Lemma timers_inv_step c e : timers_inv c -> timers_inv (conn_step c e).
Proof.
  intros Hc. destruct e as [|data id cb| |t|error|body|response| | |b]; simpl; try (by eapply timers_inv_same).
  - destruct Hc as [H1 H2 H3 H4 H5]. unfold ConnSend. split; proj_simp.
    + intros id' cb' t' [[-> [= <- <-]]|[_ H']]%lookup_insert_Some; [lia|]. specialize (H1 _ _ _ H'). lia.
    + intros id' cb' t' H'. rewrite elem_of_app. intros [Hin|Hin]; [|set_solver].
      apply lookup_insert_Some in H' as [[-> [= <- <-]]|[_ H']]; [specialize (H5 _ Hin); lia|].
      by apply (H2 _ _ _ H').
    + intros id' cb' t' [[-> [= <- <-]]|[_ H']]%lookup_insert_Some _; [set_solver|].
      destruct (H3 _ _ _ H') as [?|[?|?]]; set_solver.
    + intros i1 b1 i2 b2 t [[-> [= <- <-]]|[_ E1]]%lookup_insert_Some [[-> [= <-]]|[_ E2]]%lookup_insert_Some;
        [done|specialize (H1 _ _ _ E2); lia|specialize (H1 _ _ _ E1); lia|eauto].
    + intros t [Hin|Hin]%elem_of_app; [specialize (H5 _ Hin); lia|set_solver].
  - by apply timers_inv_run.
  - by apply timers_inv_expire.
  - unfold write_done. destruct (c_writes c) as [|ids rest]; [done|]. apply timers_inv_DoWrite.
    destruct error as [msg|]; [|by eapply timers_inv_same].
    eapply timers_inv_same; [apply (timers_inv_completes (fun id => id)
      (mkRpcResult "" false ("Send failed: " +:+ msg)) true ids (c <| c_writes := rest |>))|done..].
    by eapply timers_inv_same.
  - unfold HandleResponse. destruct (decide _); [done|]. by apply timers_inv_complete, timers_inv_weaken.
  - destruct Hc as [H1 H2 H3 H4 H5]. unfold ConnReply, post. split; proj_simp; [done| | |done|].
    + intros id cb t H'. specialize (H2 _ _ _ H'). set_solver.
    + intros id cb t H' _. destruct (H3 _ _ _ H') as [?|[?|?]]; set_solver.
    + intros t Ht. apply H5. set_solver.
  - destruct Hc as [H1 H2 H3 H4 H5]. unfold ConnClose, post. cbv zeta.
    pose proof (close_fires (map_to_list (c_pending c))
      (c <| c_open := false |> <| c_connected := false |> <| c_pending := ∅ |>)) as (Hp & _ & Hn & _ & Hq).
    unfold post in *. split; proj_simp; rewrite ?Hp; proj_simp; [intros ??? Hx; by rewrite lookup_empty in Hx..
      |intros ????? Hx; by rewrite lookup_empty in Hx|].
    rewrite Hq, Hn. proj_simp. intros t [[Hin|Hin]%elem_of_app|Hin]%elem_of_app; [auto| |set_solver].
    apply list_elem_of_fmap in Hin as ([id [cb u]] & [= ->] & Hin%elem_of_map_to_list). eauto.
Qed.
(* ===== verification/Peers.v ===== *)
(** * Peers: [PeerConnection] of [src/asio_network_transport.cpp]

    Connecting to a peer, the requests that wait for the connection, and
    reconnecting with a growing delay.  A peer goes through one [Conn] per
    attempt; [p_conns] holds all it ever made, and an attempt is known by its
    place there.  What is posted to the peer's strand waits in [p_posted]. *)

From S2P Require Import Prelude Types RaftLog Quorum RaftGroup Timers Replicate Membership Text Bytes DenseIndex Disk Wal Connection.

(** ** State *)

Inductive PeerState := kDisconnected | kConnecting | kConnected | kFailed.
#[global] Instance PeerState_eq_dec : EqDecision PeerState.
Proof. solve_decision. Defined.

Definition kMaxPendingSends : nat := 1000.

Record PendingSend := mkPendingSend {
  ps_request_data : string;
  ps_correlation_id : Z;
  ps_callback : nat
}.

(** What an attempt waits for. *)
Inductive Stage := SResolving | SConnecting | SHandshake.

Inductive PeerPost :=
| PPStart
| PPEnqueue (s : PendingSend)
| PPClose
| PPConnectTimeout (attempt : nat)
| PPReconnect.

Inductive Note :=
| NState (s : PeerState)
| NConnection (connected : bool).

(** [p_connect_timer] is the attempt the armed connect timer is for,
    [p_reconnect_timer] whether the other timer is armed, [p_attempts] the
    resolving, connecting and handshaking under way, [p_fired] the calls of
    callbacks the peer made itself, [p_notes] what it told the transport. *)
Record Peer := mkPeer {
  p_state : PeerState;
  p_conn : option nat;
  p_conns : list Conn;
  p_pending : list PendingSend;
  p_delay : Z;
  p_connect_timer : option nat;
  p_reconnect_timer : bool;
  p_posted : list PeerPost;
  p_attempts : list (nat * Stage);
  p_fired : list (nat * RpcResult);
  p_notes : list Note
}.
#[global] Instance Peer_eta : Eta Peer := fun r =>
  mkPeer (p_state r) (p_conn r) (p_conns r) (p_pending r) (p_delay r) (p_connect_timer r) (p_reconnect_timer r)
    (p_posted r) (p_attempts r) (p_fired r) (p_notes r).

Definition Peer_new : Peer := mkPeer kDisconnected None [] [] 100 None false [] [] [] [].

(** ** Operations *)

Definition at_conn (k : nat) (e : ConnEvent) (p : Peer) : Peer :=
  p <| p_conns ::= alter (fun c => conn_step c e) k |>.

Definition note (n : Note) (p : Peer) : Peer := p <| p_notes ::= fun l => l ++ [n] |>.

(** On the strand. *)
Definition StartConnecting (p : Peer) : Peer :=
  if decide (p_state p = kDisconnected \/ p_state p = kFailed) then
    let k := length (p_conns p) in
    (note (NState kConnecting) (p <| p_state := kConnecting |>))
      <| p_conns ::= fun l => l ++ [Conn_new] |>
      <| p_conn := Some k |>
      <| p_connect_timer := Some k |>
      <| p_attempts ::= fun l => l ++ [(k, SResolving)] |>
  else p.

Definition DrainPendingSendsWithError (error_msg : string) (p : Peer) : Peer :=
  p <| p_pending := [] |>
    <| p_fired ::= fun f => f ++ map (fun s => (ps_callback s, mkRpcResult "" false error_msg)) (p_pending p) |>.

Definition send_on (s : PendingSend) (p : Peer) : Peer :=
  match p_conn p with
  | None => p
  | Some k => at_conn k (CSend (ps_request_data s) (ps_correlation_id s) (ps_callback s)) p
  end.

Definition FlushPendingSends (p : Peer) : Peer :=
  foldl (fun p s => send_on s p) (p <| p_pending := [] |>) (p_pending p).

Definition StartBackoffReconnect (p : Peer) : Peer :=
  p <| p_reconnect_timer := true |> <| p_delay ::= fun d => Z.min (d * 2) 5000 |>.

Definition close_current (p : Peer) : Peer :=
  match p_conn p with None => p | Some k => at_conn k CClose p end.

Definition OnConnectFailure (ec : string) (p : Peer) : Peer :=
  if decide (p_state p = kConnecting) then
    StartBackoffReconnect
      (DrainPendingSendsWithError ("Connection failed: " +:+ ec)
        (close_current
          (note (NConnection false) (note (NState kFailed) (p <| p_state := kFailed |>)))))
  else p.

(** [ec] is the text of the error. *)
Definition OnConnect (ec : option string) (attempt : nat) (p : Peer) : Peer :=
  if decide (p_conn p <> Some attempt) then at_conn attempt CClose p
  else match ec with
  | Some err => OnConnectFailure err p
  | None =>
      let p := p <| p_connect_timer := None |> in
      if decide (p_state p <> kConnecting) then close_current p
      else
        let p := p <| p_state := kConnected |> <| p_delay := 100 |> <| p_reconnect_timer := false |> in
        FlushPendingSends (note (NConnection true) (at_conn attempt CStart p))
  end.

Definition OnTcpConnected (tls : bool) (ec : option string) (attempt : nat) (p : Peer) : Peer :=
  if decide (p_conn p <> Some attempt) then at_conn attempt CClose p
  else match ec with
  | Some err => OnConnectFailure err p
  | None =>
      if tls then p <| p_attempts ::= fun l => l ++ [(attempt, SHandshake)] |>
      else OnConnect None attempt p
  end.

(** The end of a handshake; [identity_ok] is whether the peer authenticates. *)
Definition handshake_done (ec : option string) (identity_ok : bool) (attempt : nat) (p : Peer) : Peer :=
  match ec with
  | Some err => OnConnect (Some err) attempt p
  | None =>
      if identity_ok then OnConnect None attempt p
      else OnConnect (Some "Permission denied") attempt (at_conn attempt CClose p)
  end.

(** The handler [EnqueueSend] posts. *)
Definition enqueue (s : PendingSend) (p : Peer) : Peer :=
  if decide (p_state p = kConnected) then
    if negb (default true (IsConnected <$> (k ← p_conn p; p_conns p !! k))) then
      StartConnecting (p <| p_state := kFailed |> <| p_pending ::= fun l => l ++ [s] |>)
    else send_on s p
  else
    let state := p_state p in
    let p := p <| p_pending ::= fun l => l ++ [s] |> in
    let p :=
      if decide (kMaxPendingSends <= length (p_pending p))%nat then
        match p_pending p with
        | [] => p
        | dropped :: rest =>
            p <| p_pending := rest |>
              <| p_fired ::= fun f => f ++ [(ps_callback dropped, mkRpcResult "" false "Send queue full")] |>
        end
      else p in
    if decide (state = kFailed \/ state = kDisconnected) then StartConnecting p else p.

» Work instruction
Precisely the lines between those holding "PPEnqueue (s : PendingSend)" and "p_delay : Z;", inclusive, are to be reproduced from the listing above, with nothing added.

» Answer
| PPEnqueue (s : PendingSend)
| PPClose
| PPConnectTimeout (attempt : nat)
| PPReconnect.

Inductive Note :=
| NState (s : PeerState)
| NConnection (connected : bool).

(** [p_connect_timer] is the attempt the armed connect timer is for,
    [p_reconnect_timer] whether the other timer is armed, [p_attempts] the
    resolving, connecting and handshaking under way, [p_fired] the calls of
    callbacks the peer made itself, [p_notes] what it told the transport. *)
Record Peer := mkPeer {
  p_state : PeerState;
  p_conn : option nat;
  p_conns : list Conn;
  p_pending : list PendingSend;
  p_delay : Z;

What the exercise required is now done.